© 2015 Dr. Jacqueline H. Barlow • Barlow Lab • Department of Microbiology and Molecular Genetics • University of California • Davis • California
DNA Replication and Genome Instability
Accurate cell division requires complete duplication of nuclear DNA, providing the daughter cell with a precise copy of the encoded genomic information. For faithful replication, the replication phases of initiation, elongation and termination must be coordinated to copy the nuclear DNA once and only once per cell cycle. Faithful replication must also retain higher order epigenetic components of chromatin that confer transcriptional regulation, three-dimensional organization, and cell identity.
DNA damage can arise as a consequence of replicative stress, a phenomenon that can be broadly defined as any impediment leading to replication fork stalling or collapse. Replication stress can be induced from endogenous sources such as DNA damage from reactive oxygen species (ROS), nucleotide pool imbalance, and repetitive DNA elements. Many chemotherapeutic agents act as exogenous sources of replication stress. By targeting DNA replication, these drugs all induce extensive DNA damage specifically in rapidly dividing tumor cells, leading to cell death.
Spontaneous replication stress is also a principal source of endogenous DNA damage in cycling cells. Repair of replication damage can result in insertions, deletions and complex rearrangement events, reminiscent to those observed in cancer. Lymphocytes are particularly prone to replication damage as they undergo massive bursts of proliferation throughout development and in response to antigen stimulation, initiating the programmed DNA mutation and rearrangement processes of somatic hypermutation (SH) and class switch recombination (CSR). Replication damage may also produce secondary mutations in cancer cells, inducing mutations that promote adaptation and chemoresistance. Indeed, many proteins involved in DNA replication and cell cycle progression are dysregulated in human cancers. Thus, replication-induced DNA damage may supply both the initiating lesions responsible for tumor development but also contribute to further rearrangement and evolution of the cancer genome.
While the mechanism underlying the sensing and repair of DNA damage has been extensively studied, little is known about where damage arises during replication stress. By monitoring the association of repair proteins to DNA using chromatin precipitation followed by massive parallel sequencing (ChIP-Seq) in response to replication stress, we identified preferred genomic loci designated as early replicating fragile sites (ERFSs) that are susceptible to premature fork collapse. ERFSs are not distributed randomly throughout the genome, but associate preferentially with transcriptionally active clusters containing divergent and convergent gene pairs. Similar to CFSs, ERFSs are not DNA sequence-specific and span several hundred kilobases. Further, we show that ERFS-associated DSBs can recombine with AID dependent DSBs originating in G1 to form chromosomal translocations.
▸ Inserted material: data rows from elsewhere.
(* ===== verification/IngestFacts.v ===== *)
(** * What the ingest keeps and what it lets in

    The windowed stores hold exactly the signals seen within the window, the
    parser accepts exactly the allowed reads of secrets by service accounts, and
    nothing gets past the guards without the token. *)

From Stdlib Require Import Sorting.Sorted.
From stdpp Require Import sorting.
From S2P Require Import Prelude Text Json ImageRef Attack Behavior Graph Snapshot Backoff AgentLiveness Ingest.

#[local] Arguments String.append : simpl nomatch.

(** ** The window *)

Lemma elem_of_dropped {A} (x : A) n l : x ∈ drop n l -> x ∈ l.
Proof. intros H. rewrite <- (take_drop n l). apply elem_of_app. by right. Qed.

Lemma forallb_filter_id {A} (p : A -> bool) l : forallb p l = true -> List.filter p l = l.
Proof. induction l as [|x l IH]; [done|]. simpl. intros [-> H]%andb_true_iff. by rewrite IH. Qed.

Section Window.
Context {E : Type} (same : E -> E -> bool) (cap : nat) (ttl : Z).
Hypothesis same_refl : forall a, same a a = true.
Hypothesis same_sym : forall a b, same a b = true -> same b a = true.
Hypothesis same_trans : forall a b c, same a b = true -> same b c = true -> same a c = true.

Abbreviation Slots := (list (Z * E)).
Abbreviation record := (record_at same cap ttl).

Definition window_after (hist : Slots) : Slots := foldl (fun s b => (record b.1 b.2 s).2) [] hist.

(** When a signal was last recorded. *)
Definition last_seen (hist : Slots) (e : E) : option Z :=
  foldl (fun acc b => if same b.2 e then Some b.1 else acc) None hist.

(** A signal recorded within the window. *)
Definition seen_within (hist : Slots) (now : Z) (e : E) : Prop :=
  exists at_, last_seen hist e = Some at_ /\ fresh ttl now at_ = true.

(** Slots of different signals. *)
Definition distinct (l : list E) : Prop := StronglySorted (fun a b => same a b = false) l.

(** At no point more than [cap] signals are within the window. *)
Definition fits (hist : Slots) : Prop :=
  forall before t e after, hist = before ++ (t, e) :: after ->
  forall l, distinct l -> (forall x, x ∈ l -> seen_within (before ++ [(t, e)]) t x) -> length l <= cap.

Lemma last_seen_snoc hist t e x : last_seen (hist ++ [(t, e)]) x = if same e x then Some t else last_seen hist x.
Proof. unfold last_seen. by rewrite foldl_snoc. Qed.

Lemma last_seen_same hist a b : same a b = true -> last_seen hist a = last_seen hist b.
Proof.
  intros H. induction hist as [|[t e] hist IH] using rev_ind; [done|]. rewrite !last_seen_snoc, IH.
  assert (same e a = same e b) as ->; [|done]. apply eq_true_iff_eq. split; intros; eauto.
Qed.

Lemma last_seen_in hist e at_ : last_seen hist e = Some at_ -> exists x, (at_, x) ∈ hist /\ same x e = true.
Proof.
  induction hist as [|[t x] hist IH] using rev_ind; [done|]. rewrite last_seen_snoc. destruct (same x e) eqn:Hs.
  - intros [= <-]. exists x. split; [apply elem_of_app; right; by left|done].
  - intros (y & Hy & ?)%IH. exists y. split; [apply elem_of_app; by left|done].
Qed.

Lemma distinct_elem l a b : distinct l -> a ∈ l -> b ∈ l -> same a b = true -> a = b.
Proof.
  induction 1 as [|x l Hs IH Hall]; [intros H; by apply not_elem_of_nil in H|]. rewrite Forall_forall in Hall.
  intros [->|Ha]%elem_of_cons [->|Hb]%elem_of_cons Hsame; [done| | |by apply IH].
  - by rewrite (Hall b Hb) in Hsame.
  - apply same_sym in Hsame. by rewrite (Hall a Ha) in Hsame.
Qed.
Consistent with this, ERFSs are preferentially rearranged in biopsies from human B cell lymphomas. Based on these data, we propose that transcription-dependent fork collapse at ERFSs contribute to the oncogenic mechanisms of lymphomagenesis.
Current and Future studies
Transcription and genome instability in S phase
While transcriptional activity and replication timing have been linked to DNA breakage and genome rearrangements in a number of model systems, the tools to study these processes at endogenous loci have been elusive. ERFS provide a unique tool to understand the underlying cause of DNA fragility in response to DNA replication stress in transcriptionally active regions. Further investigation of the mechanism underlying ERFS fragility will help determine both the causes of genomic instability in the context of active transcription and replication stress, and how replication stress contributes to tumorigenesis in B lymphocytes.
Mapping spontaneous and drug-induced genome rearrangements
The development of inexpensive high-throughput sequencing has provided an array of new techniques to identify genomic loci that have been mutated or undergone genome rearrangements. Previous studies mapping DNA rearrangements on a genome-wide scale have primarily occurred in immortalized—predominantly cancer-derived—cell lines or in tumor samples themselves. While informative, identifying “driver” from “passenger” mutations remains challenging. We are developing new sequencing and microscopy-based techniques to identify and characterize endogenous genomic loci harboring genome rearrangements in primary cells. Such techniques will help us to understand how mutations arise and evolve over time.